Undoubtedly, having a nice, sharp knife signifies to those around you that you take pride in the cutlery you use. But after using the knife a few times, the unfortunate realization will start to creep into mind: knives don’t stay sharp forever.                                                                                                                

By taking note of the dos and don’ts of knife sharpening and maintenance, you won’t have to worry about your blades and can keep them looking sharp. 

Use the Appropriate Sharpener

Keeping a sharp edge on your blade is essential for your safety. Compensating for a dull edge by applying additional force to finish a cut is the root of many knife injuries. Thus, getting the best kitchen sharpener is an excellent way to start when it comes to keeping a knife sharp and nice. 

A Japanese whetstone is a highly recommended sharpener for home cooks and chefs alike. However, it costs just about a new knife, and we don’t want that. We want an affordable yet effective alternative. Fortunately, we have on the market LeBeau’s Honer USA, the only knife sharpener you’ll ever need. It’s small for convenient sharpening and practical storage. It’s affordable for those with a tight budget. And it can be used for any tools you need sharpened. Lebeau’s Honer works like magic—recover that sharpness you thought was long gone with just a few quick strokes. 

Don’t Run Your Knife through a Knife System   

Of course, we know that not everyone is capable of sharpening their blades. There are plenty of basic and jazzed-up sharpeners out there, but hear us out—you don’t need an electric knife sharpener. While advertisements declare that these devices will get the job done much faster than other sharpeners, it’s probably one of the worst things you can do for the long-term health of your knife. 

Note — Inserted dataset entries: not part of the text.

(** * CoinAfrique scraper: the scrape / clean / dedupe pipeline of [scraper.py]

    A shallow embedding of the pipeline functions of [src/scraper.py]
    ([build_page_url], [fetch_html], [parse_listings], [scrape_category],
    [normalize_whitespace], [clean_price], [clean_records],
    [dedupe_records]) and of [scrape_multiple] of [src/app.py], together
    with the parts of the Python runtime and of [urllib.parse] they call,
    followed by the properties stated for them.

    Python strings are sequences of Unicode code points; dictionaries used
    as records are finite maps from strings to Python values; the [seen]
    set of [dedupe_records] is a finite set; the ordered dictionary built
    from a query string is an association list in insertion order. *)

From Stdlib Require Import ZArith NArith List Lia Bool String Ascii DecimalPos.
From stdpp Require Import base option list gmap sets.

Set Warnings "-clear-no-such-hyp".

Local Open Scope N_scope.

(** ** Python strings *)

(** A [str] is a sequence of code points (each below [0x110000]). *)
Abbreviation char := N.
Abbreviation str := (list N).

(** String literals of the source, written with their ASCII spelling. *)
Definition lit (s : string) : str :=
  map N_of_ascii (list_ascii_of_string s).
Arguments lit s%_string : simpl never.

Definition in_range (lo hi c : N) : bool := (lo <=? c) && (c <=? hi).

(** [Py_UNICODE_ISSPACE]: the class matched by [\s] in a [str] pattern and
    the characters removed by [str.strip()]. *)
Definition isspace (c : char) : bool :=
  in_range 0x09 0x0D c || in_range 0x1C 0x20 c || (c =? 0x85) || (c =? 0xA0)
  || (c =? 0x1680) || in_range 0x2000 0x200A c || (c =? 0x2028)
  || (c =? 0x2029) || (c =? 0x202F) || (c =? 0x205F) || (c =? 0x3000).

Running your blade through a device will unevenly chew up the edge, scratching the face of the blade, and will not get your knife as sharp as using LeBeau’s Honer. This product is much easier on your knife and also allows for greater control on your end. If you have a cheap knife, go ahead and use a knife system. But if you’ve spent a few hundred dollars on a top-quality knife, avoid using these devices. 

Clean Your Knives As Soon As You’re Done Using Them 

As we know, knives are the most important items for cutting meats, vegetables, and others. But in order to consistently achieve an ideal cut, they must always be clean and sharp. While the dishwasher is the most convenient way to wash flatware, keep your knives out of there. The dishwasher will damage the blades, and the heat from the drying cycle can warp your blades. 

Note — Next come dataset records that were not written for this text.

(** C5, amended: each hook finds in its cell what the slot holds once
    operationFunc is over and a panic, if any, has been converted.  After a
    normal return of (e1, e2), EventRecorderFunc finds e1 and CompleteFunc
    finds e2.  After a panic with V, CompleteFunc finds the error built from
    V and EventRecorderFunc finds nil, the zero value, whatever
    operationFunc had assigned to its own results before panicking. *)
Theorem hooks_find_settled_results o w op :
  OperationFunc o = Some op ->
  match fst (fst (op w)) with
  | OpReturn e1 e2 =>
      seen_by FEventRecorderFunc (trace (Run o w)) =
        when_set (EventRecorderFunc o) e1 /\
      seen_by FCompleteFunc (trace (Run o w)) =
        when_set (CompleteFunc o) e2
  | OpPanic v _ _ =>
      seen_by FEventRecorderFunc (trace (Run o w)) =
        when_set (EventRecorderFunc o) ErrNil /\
      seen_by FCompleteFunc (trace (Run o w)) =
        when_set (CompleteFunc o) (ErrRecovered v)
  end.
Proof.
  intro Hf. destruct (op w) as [[res w1] fws] eqn:Hop.
  destruct (Run_after_operation o w op res w1 fws Hf Hop) as (_ & _ & _ & _ & _ & Ht).
  rewrite Ht. simpl.
  destruct res as [e1 e2|v e1 e2]; simpl;
    destruct (EventRecorderFunc o), (CompleteFunc o); split; reflexivity.
Qed.

(** C7: with both hooks nil and an operation that returns (nil, nil),
    [Run] returns (nil, nil): it does not panic, and it calls no hook. *)
Theorem Run_bare_noop o w op w' fws :
  OperationFunc o = Some op ->
  EventRecorderFunc o = None ->
  CompleteFunc o = None ->
  op w = (OpReturn ErrNil ErrNil, w', fws) ->
  result (Run o w) = Returns ErrNil ErrNil /\
  hooks_called (trace (Run o w)) = [] /\
  trace (Run o w) = [CallOperationFunc].
Proof.
  intros Hf Hev Hco Hop.
  destruct (Run_after_operation o w op _ w' fws Hf Hop) as (He & Hd & Hp & _ & _ & Ht).
  unfold result. rewrite Hp, He, Hd, Ht.
  unfold CompleteFunc_return, EventRecorderFunc_return. rewrite Hev, Hco.
  repeat split.
Qed.

(** A call that returns leaves no panic of its own. *)
Lemma panic_after_Done r : finish r = Done -> panic_after None r = None.
Proof. unfold panic_after. intros ->. now destruct (recovers r). Qed.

Hand washing is the best way to clean a high-quality chef’s knife as soon as you finish chopping. This way, food doesn’t get a chance to dry on the blade. Go slowly and carefully with washing, give them a quick soak, and dry them right away. The blade can develop mold, mildew, or rust if left wet for extended periods of time. 

Don’t Sharpen Your Knives Unless You Know What You’re Doing

Even with consistent at-home knife sharpening, we still recommend bringing your knives to a cutler from time to time to have them tuned up. Although there are honing steels and sharpeners in your kitchen, if you don’t know how to use them properly, you can mess up a knife’s blade.  

Get your knives sharpened professionally. It’s not impossible to get good results at home, but there are plenty of reasons to put your knives in the hands of a professional. They can ensure that no more metal than necessary is removed during the sharpening process, prolonging your knife’s life and silhouette. So, visit your local cutler and have your knives every six months or thereabouts.

We, however, encourage you to learn how to sharpen your knives at home. For newbies, using LeBeau’s Honer is the best starting tool to develop sharpening abilities. Knife sharpening is a great skill to have, and with time and practice, you’ll be happy with the outcome of sharpening your blades properly. We’d suggest looking at tutorials on YouTube where you can learn better tricks to sharpening.